O contexto global corrobora a relevância dessa liberação. Estudos recentes, como os que apontam para uma redução da obesidade nos Estados Unidos pela primeira vez em anos, atribuem parte desse recuo ao uso crescente de medicamentos da classe GLP-1. Esses dados reforçam o potencial terapêutico da semaglutida e de seus análogos no combate a uma epidemia de saúde pública global. A expansão do acesso a essas drogas no Brasil, através de genéricos, pode ser um fator determinante para reverter tendências preocupantes de aumento de sobrepeso e obesidade na população.
A adesão ao tratamento com medicamentos é um fator crucial para o sucesso terapêutico, como destacado em discussões sobre o controle do colesterol alto. No caso da semaglutida, a manutenção do uso contínuo é fundamental para alcançar e sustentar os benefícios no controle glicêmico e na perda de peso. A disponibilidade de versões genéricas, com preços mais acessíveis, pode facilitar essa adesão, diminuindo a carga financeira sobre os pacientes e o sistema de saúde.
A aprovação de novos genéricos pela Anvisa não se limita à semaglutida.
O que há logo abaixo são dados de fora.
(** * daily-commit-summarizer: the collector, the chunker and the summarization
      pipeline of [scripts/daily-summary.ts]

    A shallow embedding of the script.  Conventions:

    - a JavaScript string is a [string]; one character stands for one code
      unit, so [String.length] is the script's [.length].  Text of the script
      outside ASCII is carried as its bytes; white space is the ASCII part of
      what [trim] removes (tab, line feed, vertical tab, form feed, carriage
      return, space), and the line terminators are line feed and carriage
      return;
    - JavaScript numbers that hold sizes, indices and limits are in [Z]; the
      two numeric settings are the integers [parseInt] returns, and the
      chunker is also given at a limit that is [NaN], which [parseInt]
      returns for a text without digits ([chunkBySizeN]);
    - a [Map] or [Set] of the script is an association list or a list in
      insertion order, which is the order the script iterates them in;
    - the version-control tool, the generation service, the webhook and the
      clock are collaborators: their answers are fields of a record the
      pipeline is run against, every command of the version-control tool is
      taken to end and print its output, and every request to the service or
      the webhook is logged in the [World];
    - a loop of the script that may run forever is modelled with fuel, and
      the result [None] stands for a run that never returns. *)

From Stdlib Require Import ZArith Lia List Bool Ascii String.
From Stdlib Require Import Sorting.Sorted Sorting.Permutation Sorting.Mergesort Orders.
From Stdlib Require Import Numbers.DecimalString.
From Stdlib Require OrdersEx.
Import ListNotations.

Local Open Scope string_scope.
Local Open Scope Z_scope.
Local Open Scope list_scope.

(** String concatenation, the [+] of the script on strings. *)
Infix "+++" := String.append (right associativity, at level 60).

(** ** JavaScript strings *)

Module Js.

Definition LF : ascii := ascii_of_nat 10.
Definition CR : ascii := ascii_of_nat 13.

Definition nl : string := String LF EmptyString.
Definition nlnl : string := String LF (String LF EmptyString).

(** [Boolean(s)]: a string is falsy exactly when it is empty. *)
Definition truthy (s : string) : bool :=
  match s with
  | EmptyString => false
  | String _ _ => true
  end.

(** [s.length] *)
Definition len (s : string) : Z := Z.of_nat (String.length s).

Definition isWhite (c : ascii) : bool :=
  let n := nat_of_ascii c in
  ((9 <=? n)%nat && (n <=? 13)%nat) || (n =? 32)%nat.

(** Line terminators of the regular-expression engine ([^], [$] and [.]). *)
Definition isLineTerminator (c : ascii) : bool :=
  Ascii.eqb c LF || Ascii.eqb c CR.

Fixpoint trimStart (s : string) : string :=
  match s with
  | EmptyString => EmptyString
  | String c s' => if isWhite c then trimStart s' else s
  end.

Fixpoint trimEnd (s : string) : string :=
  match s with
  | EmptyString => EmptyString
  | String c s' =>
      match trimEnd s' with
      | EmptyString => if isWhite c then EmptyString else String c EmptyString
      | r => String c r
      end
  end.
Lemma has_shapeb_spec (n m : nat) (M : matrix R) : has_shapeb n m M = true <-> has_shape n m M.
Proof.
  unfold has_shapeb, has_shape. rewrite andb_true_iff, Nat.eqb_eq, forallb_forall.
  rewrite List.Forall_forall. split; intros [H1 H2]; split; auto; intros row Hrow.
  - now apply Nat.eqb_eq, H2.
  - now apply Nat.eqb_eq, H2.
Qed.

Lemma exp_nonpos_le_1 (t : R) : t <= 0 -> 0 < exp t <= 1.
Proof.
  intros Ht. split; [apply exp_pos|].
  destruct (Req_dec t 0) as [->|Hne]; [rewrite exp_0; lra|].
  pose proof (exp_increasing t 0) as H. rewrite exp_0 in H. lra.
Qed.

(** The decay of the three families that reach a branch, for a positive
    parameter and a distance that is not negative. *)
Lemma decay_unit (family : string) (parameter d : R) :
  smooth_family family -> 0 < parameter -> 0 <= d ->
  0 <= decay family parameter d <= 1.
Proof.
  intros Hf Hp Hd.
  assert (Hq : 0 <= d / parameter).
  { unfold Rdiv. apply Rmult_le_pos; [lra|]. left. now apply Rinv_0_lt_compat. }
  destruct Hf as [-> | [-> | ->]]; unfold decay; repeat case_bool_decide; try discriminate;
    try contradiction.
  - assert (Ht : - d ^ 2 / (2 * parameter ^ 2) <= 0).
    { assert (0 < 2 * parameter ^ 2) by nra.
      assert (0 <= d ^ 2 / (2 * parameter ^ 2)).
      { unfold Rdiv. apply Rmult_le_pos; [apply pow2_ge_0|]. left. now apply Rinv_0_lt_compat. }
      unfold Rdiv in *. lra. }
    pose proof (exp_nonpos_le_1 _ Ht). lra.
  - assert (Ht : - d / parameter <= 0) by (unfold Rdiv in *; lra).
    pose proof (exp_nonpos_le_1 _ Ht). lra.
  - destruct (Rlt_dec (1 - d / parameter) 0); lra.
Qed.

Lemma decay_zero (family : string) (parameter : R) :
  smooth_family family -> 0 < parameter -> decay family parameter 0 = 1.
Proof.
  intros Hf Hp.
  destruct Hf as [-> | [-> | ->]]; unfold decay; repeat case_bool_decide; try discriminate;
    try contradiction.
  - replace (- 0 ^ 2 / (2 * parameter ^ 2)) with 0 by (field; lra). apply exp_0.
  - replace (- 0 / parameter) with 0 by (field; lra). apply exp_0.
  - replace (1 - 0 / parameter) with 1 by (field; lra). destruct (Rlt_dec 1 0); lra.
Qed.

Lemma euclidean_facts (coordinates : matrix R) (i j : nat) :
  0 <= euclidean coordinates i j /\
  euclidean coordinates i j = euclidean coordinates j i /\
  euclidean coordinates i i = 0.
Proof.
  unfold euclidean. split; [apply sqrt_pos|]. split.
  - f_equal. ring.
  - replace ((get coordinates i 0 - get coordinates i 0) ^ 2
             + (get coordinates i 1 - get coordinates i 1) ^ 2) with 0 by ring.
    apply sqrt_0.
Qed.

Lemma proximity_of_cells (spatial : matrix R) (n : nat) (parameter : R) (family : string)
    (cutoff : R) (bypass_diagonal : bool) :
  has_shape n 2 spatial -> (0 < n <= 1000)%nat ->
  proximity_of kneighbors_graph astype_float16 spatial parameter family (Some cutoff) None
    bypass_diagonal n
  = Ok (mk_matrix n n (stored_proximity spatial parameter family cutoff bypass_diagonal)).
Proof.
  intros Hs Hn.
  assert (ED : squareform_pdist spatial = mk_matrix n n (euclidean spatial)).
  { unfold squareform_pdist. destruct Hs as [Hlen _]. unfold nrows. rewrite Hlen.
    replace (n =? 0)%nat with false by (symmetry; apply Nat.eqb_neq; lia). reflexivity. }
  unfold proximity_of. rewrite ED.
  set (D := mk_matrix n n _).
  assert (HD : has_shape n n D) by apply has_shape_mk.
  pose proof (has_shape_emap (decay family parameter) _ _ _ HD) as HK.
  set (K := emap (decay family parameter) D) in *.
  set (F := if bypass_diagonal then fill_diagonal K else K).
  assert (HF : has_shape n n F).
  { unfold F. destruct bypass_diagonal; [|exact HK]. unfold fill_diagonal.
    destruct (shape_dims _ _ _ HK) as [-> ->]; [lia|]. apply has_shape_mk. }
  pose proof (has_shape_emap (fun v => if Rlt_dec v cutoff then 0 else v) _ _ _ HF) as HC.
  cbn [rbind]. unfold below_cutoff_to_zero.
  destruct (shape_dims _ _ _ HC) as [Hr _]; [lia|]. rewrite Hr, Nat.eqb_refl. cbn [negb].
  replace (1000 <? n)%nat with false by (symmetry; apply Nat.ltb_ge; lia).
  f_equal.
  apply (nth_ext _ _ [] []).
  - destruct HC as [-> _]. symmetry. apply (nrows_mk n n).
  - intros r Hr'. destruct HC as [HClen HCrows]. rewrite HClen in Hr'.
    apply (nth_ext _ _ 0 0).
    + rewrite List.Forall_forall in HCrows. rewrite HCrows by (apply nth_In; lia).
      unfold mk_matrix. rewrite (nth_tabulate n _ [] r Hr'). now rewrite length_tabulate.
    + intros c Hc. rewrite List.Forall_forall in HCrows.
      rewrite HCrows in Hc by (apply nth_In; lia).
      change (get (emap (fun v => if Rlt_dec v cutoff then 0 else v) F) r c
              = get (mk_matrix n n (stored_proximity spatial parameter family cutoff
                                      bypass_diagonal)) r c).
      rewrite get_mk by assumption. unfold get at 1.
      rewrite (get_d_emap _ 0 0 n n) by assumption.
      unfold stored_proximity. fold (get F r c).
      assert (EK : get K r c = decay family parameter (euclidean spatial r c)).
      { unfold K, get. rewrite (get_d_emap _ 0 0 n n) by assumption.
        unfold D. now rewrite get_d_mk. }
      assert (EF : get F r c = if bypass_diagonal && (r =? c)%nat then 0
                               else decay family parameter (euclidean spatial r c)).
      { unfold F. destruct bypass_diagonal; cbn [andb]; [|exact EK].
        unfold fill_diagonal. destruct (shape_dims _ _ _ HK) as [-> ->]; [lia|].
        rewrite get_mk by assumption. now rewrite EK. }
      now rewrite EF.
Qed.

(** X10: for the families gaussian, exponential and linear with a
    positive parameter, a cutoff, no neighbour mask and at most 1000
    spots, the builder returns and stores a square matrix with one row per
    spot that is symmetric, has every entry in [0, 1], has no positive
    entry below the cutoff, and on the diagonal has 0 when the diagonal is
    bypassed or the cutoff exceeds 1, and 1 otherwise. *)
Theorem builder_stores_symmetric_unit_matrix
    (adata : AnnData) (spatial : matrix R) (parameter cutoff : R) (family : string)
    (bypass_diagonal : bool) :
  smooth_family family -> 0 < parameter ->
  obsm adata !! "spatial"%string = Some spatial ->
  has_shape (n_obs adata) 2 spatial -> (0 < n_obs adata <= 1000)%nat ->
  exists P,
    (forall inplace,
       build adata parameter family (Some cutoff) None bypass_diagonal inplace
       = ({| obsm := <["proximity"%string := P]> (obsm adata); n_obs := n_obs adata |},
          Ok (if inplace then None else Some P))) /\
    has_shape (n_obs adata) (n_obs adata) P /\
    forall r c, (r < n_obs adata)%nat -> (c < n_obs adata)%nat ->
      0 <= get P r c <= 1 /\
      get P r c = get P c r /\
      (get P r c = 0 \/ cutoff <= get P r c) /\
      get P r r = (if bypass_diagonal then 0 else if Rlt_dec 1 cutoff then 0 else 1).
Proof.
  intros Hf Hp Hs Hshape Hn.
  exists (mk_matrix (n_obs adata) (n_obs adata)
            (stored_proximity spatial parameter family cutoff bypass_diagonal)).
  split; [|split; [apply has_shape_mk|]].
  - intros inplace. unfold get_spatial_proximity.
    assert (Hin : family ∈ families).
    { unfold families. destruct Hf as [E | [E | E]]; rewrite E;
        repeat first [apply list_elem_of_here | apply list_elem_of_further]. }
    rewrite (bool_decide_eq_true_2 _ Hin).
    cbn [negb is_none andb]. rewrite Hs.
    replace (has_shapeb (n_obs adata) 2 spatial) with true
      by (symmetry; now apply has_shapeb_spec).
    cbn [negb]. now rewrite (proximity_of_cells spatial (n_obs adata)).
  - intros r c Hr Hc. rewrite !get_mk by assumption. unfold stored_proximity.
    destruct (euclidean_facts spatial r c) as (Hd0 & Hsym & _).
    destruct (euclidean_facts spatial r r) as (_ & _ & Hdiag).
    pose proof (decay_unit family parameter _ Hf Hp Hd0) as Hu.
    rewrite (Nat.eqb_sym c r), <- Hsym, Hdiag, (decay_zero family parameter Hf Hp).
    rewrite Nat.eqb_refl, andb_true_r.
    set (v := if bypass_diagonal && (r =? c)%nat then 0
              else decay family parameter (euclidean spatial r c)).
    assert (Hv : 0 <= v <= 1) by (unfold v; destruct (bypass_diagonal && (r =? c)%nat); lra).
    repeat split; try (destruct (Rlt_dec v cutoff); lra).
    destruct bypass_diagonal; [destruct (Rlt_dec 0 cutoff); reflexivity|reflexivity].
Qed.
A agência tem intensificado seus esforços para agilizar o processo de avaliação e aprovação de medicamentos genéricos e biossimilares, buscando equilibrar a necessidade de garantir a segurança e eficácia dos produtos com a urgência em disponibilizar tratamentos mais baratos e acessíveis à população. Essa postura regulatória é essencial para a sustentabilidade do sistema de saúde e para a melhoria da qualidade de vida dos brasileiros.
O impacto da semaglutida vai além do controle de doenças crônicas. A capacidade de auxiliar na perda de peso tem se mostrado uma ferramenta valiosa no tratamento de condições associadas à obesidade, como doenças cardiovasculares, apneia do sono e problemas articulares. Ao tornar o tratamento mais acessível, a Anvisa contribui indiretamente para a prevenção e o manejo de um leque mais amplo de comorbidades, promovendo um futuro com mais saúde e bem-estar para a população. A expectativa é que a concorrência entre os fabricantes de genéricos continue a pressionar os preços para baixo, consolidando a semaglutida como uma opção terapêutica viável para um número cada vez maior de brasileiros.